Baca: Sejarawan Minta Narasi di Buku Sejarah soal Peristiwa 27 Juli 1996 Agar Diluruskan
Hal itu ditandai dengan pemberedelan koran-koran yang memberitakan peristiwa 1965.
"Sejak Oktober 1965, Orde Baru sudah melakukan represi, ditandai dengan pemberedelan sejumlah media massa kecuali koran militer. Jadi sejak awal represi sudah dilakukan oleh Orba dan itu berlanjut terus sepanjang 30 tahun," kata Asvi.

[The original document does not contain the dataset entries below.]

(* ===== verification/TierRules.v ===== *)
(** * What copying to the second tier promises (internal/tiering/tiering.go)

    Whatever calls fail, no file but a cold copy changes its text, and a cold copy
    is only ever written with the text its name is the hash of; without an error
    every object old and large enough has one. *)

From Stdlib Require Import Ascii String.
From S2P Require Import Prelude GoStd Text Sha256 Control FileSystem FileTree TempFiles Cas ErasureCodec CodecBack Scrub Tiers.
#[global] Open Scope Z_scope.

Module TierRules.
Import Cas Tiering.

Section Copies.
Context {E : Env} {O : OS} {X : Commands} (cold : string).
Implicit Types (fs : FS) (p q d : string).

(** ** What has changed between two states *)

(** The text at the place of a digest hashes to it. *)
Definition cold_copy fs d : Prop :=
  ∃ c, read fs (cold_path cold d) = Some c ∧ EqualFold (sha256hex c) d = true.

(** A temporary name next to a cold copy. *)
Definition cold_temp q : Prop := ∃ d t, q = join (Dir (cold_path cold d)) ".repoark-tier-" +:+ t.

(** Every file reads as before, but that cold copies and temporary files may have
    been added, and what was in the place of a cold copy may have become one. *)
Definition tiered fs fs' : Prop := ∀ q,
  read fs' q = read fs q ∨
  (∃ d, slen d = 64 ∧ q = cold_path cold d ∧ cold_copy fs' d) ∨
  (read fs q = None ∧ cold_temp q).

Lemma tiered_same fs fs' : (∀ q, read fs' q = read fs q) → tiered fs fs'.
Proof. intros H q. by left. Qed.

Lemma tiered_trans fs1 fs2 fs3 : tiered fs1 fs2 → tiered fs2 fs3 → tiered fs1 fs3.
Proof.
  intros H1 H2 q. destruct (H2 q) as [Heq|[Hc|[Hn Ht]]]; [|by right; left|].
  - destruct (H1 q) as [Heq1|[(d & Hd & -> & c & Hc & Hs)|Ht]]; [left; congruence| |by right; right].
    right. left. exists d. split_and!; [done..|]. exists c. by rewrite Heq.
  - destruct (H1 q) as [Heq1|[(d & Hd & -> & c & Hc & Hs)|Ht1]]; [|congruence|by right; right].
    right. right. split; [congruence|done].
Qed.

Lemma cold_path_inj d d' : slen d = 64 → slen d' = 64 → cold_path cold d = cold_path cold d' → d = d'.
Proof.
  unfold slen. intros Hd Hd' H%(f_equal chars). unfold cold_path in H. rewrite !(chars_join _ d), !(chars_join _ d') in H.
  apply app_inj_2 in H as [_ H]; [injection H; apply chars_inj|]. simpl. rewrite !chars_length. lia.
Qed.

(** A good cold copy stays one. *)
Lemma cold_copy_kept fs fs' d : slen d = 64 → tiered fs fs' → cold_copy fs d → cold_copy fs' d.
Proof.
  intros Hd Ht (c & Hc & Hs). destruct (Ht (cold_path cold d)) as [Heq|[(d' & Hd' & Hq & Hc')|[Hn _]]].
  - exists c. by rewrite Heq.
  - by rewrite (cold_path_inj d d' Hd Hd' Hq).
  - congruence.
Qed.

(** ** One copy *)

Lemma tiered_blind fs0 fs i c t :
  tiered fs0 fs → (∀ q, fs.(entries) !! q ≠ Some i) → tiered fs0 (put i c t fs).
Proof.
  intros H Hi. apply (tiered_trans fs0 fs); [done|]. apply tiered_same. intros q. rewrite read_put.
  case_bool_decide as Hq; [by apply Hi in Hq|done].
Qed.

Lemma tiered_idle fs0 fs name i : tiered fs0 fs → cold_temp name → fs.(entries) !! name = None →
  tiered fs0 (fs <| entries := <[name := i]> fs.(entries) |>).
Proof.
  intros H Ht Hn. apply (tiered_trans fs0 fs); [done|]. intros q. destruct (decide (q = name)) as [->|Hq].
  - right. right. split; [|done]. unfold read, inode_at. by rewrite Hn.
  - left. rewrite read_insert. by rewrite bool_decide_eq_false_2.
Qed.

Lemma h_Rename_tier fs0 d name i c : slen d = 64 → EqualFold (sha256hex c) d = true →
  hoare (fun fs => temp (tiered fs0) cold_temp name i fs ∧ file_at fs name i c) (Rename name (cold_path cold d))
    (fun fs _ => tiered fs0 fs ∧ cold_copy fs d) (fun fs _ => temp (tiered fs0) cold_temp name i fs).
Proof.
  intros Hd Hs. eapply h_weaken; [apply (h_Rename_temp _ _ (tiered_idle fs0) name i (cold_path cold d) c
    (fun fs _ => tiered fs0 fs ∧ cold_copy fs d))|done|done|by intros fs e []].
  - intros fs Ht _ Hi. apply (tiered_trans fs0 fs); [done|]. intros q.
    destruct (decide (q = cold_path cold d)) as [->|Hq].
    + right. left. exists d. split_and!; [done|done|]. exists c. split; [|done].
      by rewrite read_insert, Hi, bool_decide_eq_true_2.
    + left. rewrite read_insert. by rewrite bool_decide_eq_false_2.
  - intros fs Ht Hf. split; [done|]. exists c. split; [by eapply file_at_read|done].
Qed.

Lemma h_HashFile_text P p :
  hoare P (Cas.HashFile p) (fun fs r => P fs ∧ ∃ c, read fs p = Some c ∧ r.1 = sha256hex c) (fun fs _ => P fs).
Proof.
  eapply h_seq; [apply h_ReadFile|by intros fs e []|]. intros c. apply h_ret. intros fs [HP Hc].
  split; [done|]. exists c. split; [|done]. unfold read_at in Hc. unfold read.
  destruct (inode_at fs p) as [n|]; [|done]. destruct (i_regular n); [|done]. by injection Hc as <-.
Qed.

Lemma h_look {A} P (f : FS → FileError + A) :
  hoare P (syscall (fun _ fs => (fs, f fs))) (fun fs _ => P fs) (fun fs _ => P fs).
Proof. apply h_syscall; [done|]. intros t fs HP. by destruct (f fs). Qed.

Lemma h_copyVerified fs0 src d : slen d = 64 →
  hoare (tiered fs0) (copyVerified src (cold_path cold d) d) (fun fs _ => tiered fs0 fs ∧ cold_copy fs d)
    (fun fs _ => tiered fs0 fs).
Proof.
  intros Hd. unfold copyVerified.
  eapply h_attempt; [apply h_HashFile_text|intros [got n]; simpl|intros e].
  - destruct (EqualFold got d) eqn:He; [|by apply h_throw; intros fs []]. apply h_ret. intros fs (Ht & c & Hc & Hg).
    split; [done|]. exists c. by rewrite <- Hg.
  - eapply h_seq; [apply h_MkdirAll|done|intros []].
    { intros fs l H. apply (tiered_trans _ fs); [done|]. by apply tiered_same. }
    eapply h_seq; [apply h_look|done|intros i].
    eapply h_seq; [apply (h_CreateTemp_temp _ cold_temp (tiered_blind fs0)); intros t; by exists d, t|done|]. intros [name tmp]. simpl.
    apply (h_on_error _ _ _ (fun fs _ => temp (tiered fs0) cold_temp name tmp fs)).
    2: { intros _. apply h_Remove_temp, tiered_idle. }
    eapply h_seq; [eapply h_before; [apply h_look|by intros fs []]|done|intros c].
    eapply h_seq; [apply (h_Write_temp _ _ (tiered_blind fs0))|done|intros []].
    do 2 (eapply h_seq; [apply h_touch|by intros fs e0 [[] _]|intros []]).
    eapply h_seq; [apply h_HashFile_text|by intros fs e0 []|]. intros [got n]. simpl.
    destruct (EqualFold got d) eqn:He; simpl; [|by apply h_throw; intros fs [[] _]].
    apply h_pre with (got = sha256hex c).
    { intros fs ([_ Hf] & c' & Hc & ->). apply file_at_read in Hf. congruence. }
    intros ->. eapply h_seq; [eapply h_before; [by apply (h_Rename_tier fs0 d name tmp c)|by intros fs []]|done|].
    intros []. by apply h_ret.
Qed.

(** ** All copies *)

Lemma h_copy_local fs0 cfg o out : cfg.(ColdRoot) = cold → slen o.(oi_Digest) = 64 →
  hoare (tiered fs0) (copy_local cfg o out)
    (fun fs _ => tiered fs0 fs ∧ (blank cold = false → cold_copy fs o.(oi_Digest))) (fun fs _ => tiered fs0 fs).
Proof.
  intros Hcfg Hd. unfold copy_local. rewrite Hcfg. destruct (blank cold) eqn:Hb; [by apply h_ret|].
  eapply h_seq; [by apply h_copyVerified|done|]. intros copied. apply h_ret. by intros fs [].
Qed.

Lemma h_copy_remote P cfg o out : hoare P (copy_remote cfg o out) (fun fs _ => P fs) (fun fs _ => P fs).
Proof.
  unfold copy_remote. destruct (blank _); [by apply h_ret|].
  apply (h_bind _ _ _ (fun fs _ => P fs)); [by intros k fs HP|]. intros [b [|]]; [by apply h_throw|by apply h_ret].
Qed.

(** Without an error, what is old enough has its copy. *)
Definition copied cfg (now : Time) (l : list ObjectInfo) (err : option FileError) fs : Prop :=
  err = None → blank cold = false → ∀ o, o ∈ l → old_enough cfg now o = true → cold_copy fs o.(oi_Digest).

Lemma h_copy_objects cfg now l : cfg.(ColdRoot) = cold → Forall (fun o => slen o.(oi_Digest) = 64) l →
  ∀ out fs0, hoare (fun fs => fs = fs0) (copy_objects cfg now l out)
    (fun fs r => tiered fs0 fs ∧ copied cfg now l r.2 fs) (fun _ _ => False).
Proof.
  intros Hcfg Hl. assert (H0 : ∀ fs, tiered fs fs) by (intros fs; by apply tiered_same).
  induction Hl as [|o l Hd _ IH]; intros out fs0; cbn [copy_objects].
  { apply h_ret. intros fs ->. split; [done|]. intros _ _ o Ho. by apply elem_of_nil in Ho. }
  eapply h_attempt; [apply h_touch|intros []|intros e; apply h_ret; intros fs [-> _]; by split].
  destruct (old_enough cfg now o) eqn:Hold; cbn [negb].
  - eapply h_attempt; [eapply (h_before (tiered fs0)); [by apply h_copy_local|by intros fs ->]| |].
    2: { intros e. apply h_ret. intros fs Ht. by split. }
    intros out1. eapply h_attempt; [apply h_copy_remote| |].
    2: { intros e. apply h_ret. intros fs [Ht _]. by split. }
    intros out2. apply h_here. intros fs1 [Ht1 Hc1]. eapply h_weaken; [apply (IH out2 fs1)|done| |done].
    intros fs r [Ht2 Hc2]. split; [by eapply tiered_trans|]. intros Hr Hb o' [->|Ho]%elem_of_cons Ho'; [|by apply Hc2].
    by eapply cold_copy_kept; [|done|apply Hc1].
  - eapply h_weaken; [apply (IH _ fs0)|done| |done]. intros fs r [Ht Hc]. split; [done|].
    intros Hr Hb o' [->|Ho]%elem_of_cons Ho'; [congruence|by apply Hc].
Qed.
End Copies.

(** ** The list of objects *)

Section Listing.
Context {E : Env} {O : OS} (st : Store).
Implicit Types (fs : FS) (p : string).

(** What the list says of a file. *)
Definition describes fs p (o : ObjectInfo) : Prop :=
  o.(oi_Digest) = ToLower (Base p) ∧ o.(oi_Path) = p ∧
  ∃ n, inode_at fs p = Some n ∧ o.(oi_Bytes) = slen n.(i_content) ∧ o.(oi_ModTime) = n.(i_modtime).

Definition listing fs (seen : list string) (out : list ObjectInfo) : Prop :=
  (∀ p, p ∈ seen → slen (ToLower (Base p)) = 64 ∧
     (is_Some (fs.(entries) !! p) → ∃ o, o ∈ out ∧ describes fs p o)) ∧
  Forall (fun o => slen o.(oi_Digest) = 64) out.

Lemma walked_entry fs root l p : walk_list fs root = inr l → p ∈ l → is_Some (fs.(entries) !! p).
Proof.
  unfold walk_list. destruct (occupied fs root) eqn:Ho.
  - intros [= <-] ->%list_elem_of_singleton. by apply bool_decide_eq_true in Ho.
  - destruct (is_dir fs root); [|done]. by intros [= <-] [_ Hp]%elem_of_files_under.
Qed.

(** A store whose root is a file lists nothing. *)
Lemma walked_store fs l out : walk_list fs (objectRoot st) = inr l → listing fs l out →
  l = files_under fs (objectRoot st).
Proof.
  unfold walk_list. destruct (occupied _ _).
  - intros [= <-] [H _]. destruct (H (objectRoot st)) as [H1 _]; [by left|]. by rewrite Base_objectRoot in H1.
  - destruct (is_dir _ _); [|done]. by intros [= <-].
Qed.

Lemma h_list_object fs0 seen p out :
  is_Some (fs0.(entries) !! p) →
  hoare (fun fs => fs = fs0 ∧ listing fs0 seen out) (list_object p out)
    (visited (fun seen fs out => fs = fs0 ∧ listing fs0 seen out)
       (fun fs _ e => fs = fs0 ∧ is_not_exist e = false) (seen ++ [p])) (fun _ _ => False).
Proof.
  intros [i Hi]. unfold list_object. destruct (slen (ToLower (Base p)) ≟ 64) eqn:Hl; cbn [negb].
  2: { apply h_ret. by intros fs [-> _]. }
  apply bool_decide_eq_true in Hl. eapply h_weaken; [apply (h_stop_on _ _ _
    (fun fs out' => fs = fs0 ∧ listing fs0 (seen ++ [p]) out') (fun fs e => fs = fs0 ∧ is_not_exist e = false))|intros fs H; exact H| |done].
  - eapply h_seq; [apply h_Stat| |].
    { intros fs e ([-> _] & [Hs|?]); [|done]. unfold stat_at in Hs. by rewrite Hi in Hs. }
    intros info. apply h_ret. intros fs ([-> [H1 H2]] & Hs). split; [done|]. split.
    + intros q [Hq|Hq]%elem_of_app.
      * destruct (H1 q Hq) as [Hlq Ho]. split; [done|]. intros Hs'. destruct (Ho Hs') as (o & Ho1 & Ho2).
        exists o. split; [set_solver|done].
      * apply list_elem_of_singleton in Hq as ->. split; [done|]. intros _. eexists. split; [apply elem_of_app; right; by left|].
        split; [done|]. split; [done|]. exists (inode fs0 i). unfold inode_at, stat_at in *. rewrite Hi in *.
        injection Hs as <-. done.
    + apply Forall_app. split; [done|]. by repeat constructor.
  - intros fs [out' [e|]]; unfold visited; simpl; naive_solver.
Qed.

Lemma h_ListObjects fs0 :
  hoare (fun fs => fs = fs0) (ListObjects st)
    (fun fs os => fs = fs0 ∧ Forall (fun o => slen o.(oi_Digest) = 64) os ∧
       ∀ p, p ∈ files_under fs0 (objectRoot st) → ∃ o, o ∈ os ∧ describes fs0 p o)
    (fun fs _ => fs = fs0).
Proof.
  set (none := fun e => is_not_exist e = true → files_under fs0 (objectRoot st) = []).
  unfold ListObjects. eapply h_seq.
  { apply (h_WalkDir (fun seen fs out => fs = fs0 ∧ listing fs0 seen out)
      (fun fs _ e => fs = fs0 ∧ none e) list_object fs0 (objectRoot st) []).
    - intros l _. split; [done|]. split; [|done]. intros p Hp. by apply elem_of_nil in Hp.
    - intros l seen p rest out Hl ->. eapply h_weaken; [apply (h_list_object fs0 seen p out)|done| |done].
      + eapply walked_entry; [done|]. apply elem_of_app. right. by left.
      + intros fs [out' [e|]]; unfold visited; simpl; [|done]. intros [-> He]. split; [done|]. unfold none. congruence.
    - intros seen fs out e [-> _] He. split; [done|]. unfold none. congruence.
    - intros e [He|He]; (split; [done|]); unfold none; [|congruence]. intros _. by eapply files_under_nowhere. }
  { done. }
  intros [out [e|]]; simpl.
  - destruct (is_not_exist e) eqn:He.
    + apply h_ret. intros fs [-> Hn]. split_and!; [done|done|]. rewrite (Hn He). intros p Hp. by apply elem_of_nil in Hp.
    + apply h_throw. by intros fs [-> _].
  - apply h_ret. intros fs (l & Hl & -> & H1 & H2). split_and!; [done| |].
    + apply Forall_forall. intros o. rewrite elem_of_sort_slice. intros Ho. exact (proj1 (Forall_forall _ _) H2 o Ho).
    + intros p Hp. rewrite <- (walked_store fs0 l out Hl (conj H1 H2)) in Hp.
      destruct (H1 p Hp) as [_ Ho]. destruct Ho as (o & Ho & Hd); [by eapply walked_entry|].
      exists o. by rewrite elem_of_sort_slice.
Qed.

(** Old and large enough, from the file itself. *)
Definition old_file cfg (now : Time) fs p : bool :=
  match inode_at fs p with
  | Some n => old_enough cfg now (mkObjectInfo (ToLower (Base p)) p (slen n.(i_content)) n.(i_modtime))
  | None => false
  end.

Context {X : Commands}.

(** Whatever calls fail, a run of the tiering changes the text of no file but in
    the place of a cold copy, where only the text of the digest is ever put, and
    adds nothing but cold copies and temporary files next to them; if it reports
    no error, every object that is old and large enough has its cold copy. *)
Theorem cold_copies_are_verified cfg now k fs k' fs' r :
  CopyTier (Some st) cfg now k fs = (k', fs', r) →
  ∃ out err, r = inr (out, err) ∧ tiered cfg.(ColdRoot) fs fs' ∧
    (err = None → blank cfg.(ColdRoot) = false → ∀ p, p ∈ files_under fs (objectRoot st) →
       old_file cfg now fs p = true → cold_copy cfg.(ColdRoot) fs' (ToLower (Base p))).
Proof.
  intros Hrun. assert (H : hoare (fun f => f = fs) (CopyTier (Some st) cfg now)
    (fun f r => tiered cfg.(ColdRoot) fs f ∧ (r.2 = None → blank cfg.(ColdRoot) = false →
       ∀ p, p ∈ files_under fs (objectRoot st) → old_file cfg now fs p = true →
       cold_copy cfg.(ColdRoot) f (ToLower (Base p)))) (fun _ _ => False)).
  { unfold CopyTier. eapply h_attempt; [apply h_ListObjects| |].
    2: { intros e. apply h_ret. intros f ->. split; [by apply tiered_same|done]. }
    intros os. apply h_pre with (Forall (fun o => slen o.(oi_Digest) = 64) os ∧
      ∀ p, p ∈ files_under fs (objectRoot st) → ∃ o, o ∈ os ∧ describes fs p o); [by intros f [_ H]|].
    intros [H1 H2]. eapply h_weaken; [by apply (h_copy_objects cfg.(ColdRoot) cfg now os eq_refl H1 no_copies fs)|by intros f []| |done].
    intros f [out err] [Ht Hc]. split; [done|]. intros He Hb p Hp Hold.
    destruct (H2 p Hp) as (o & Ho & Hd & Hpath & n & Hn & Hbytes & Htime). rewrite <- Hd. apply Hc; try done.
    unfold old_file in Hold. rewrite Hn in Hold. unfold old_enough in *. by rewrite Hbytes, Htime. }
  specialize (H k fs eq_refl). rewrite Hrun in H. destruct r as [e|[out err]]; [done|]. by exists out, err.
Qed.
End Listing.
End TierRules.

Dalam upaya melanggengkan kekuasaan, Orba juga tidak menghendaki adanya oposisi.
Asvi mengatakan, di sekitar tahun 1980, ada tiga anak muda di Yogyakarta dihukum penjara lebih dari lima tahun hanya karena menjual buku karangan Pramoedya Ananta Toer yang dinyatakan dilarang oleh ezim Orba.
Sementara dalam kasus PDI, Asvi mencatat ada kenaikan perolehan suara PDI dalam pemilu terutama sejak tahun 1987 hingga 1992. Kenaikan suara PDI ini terjadi lantaran kampanye yang dilakukan dua anak Soekarno yakni Megawati Soekarnoputri dan Guruh Soelarnoputra sejak tahun 1987.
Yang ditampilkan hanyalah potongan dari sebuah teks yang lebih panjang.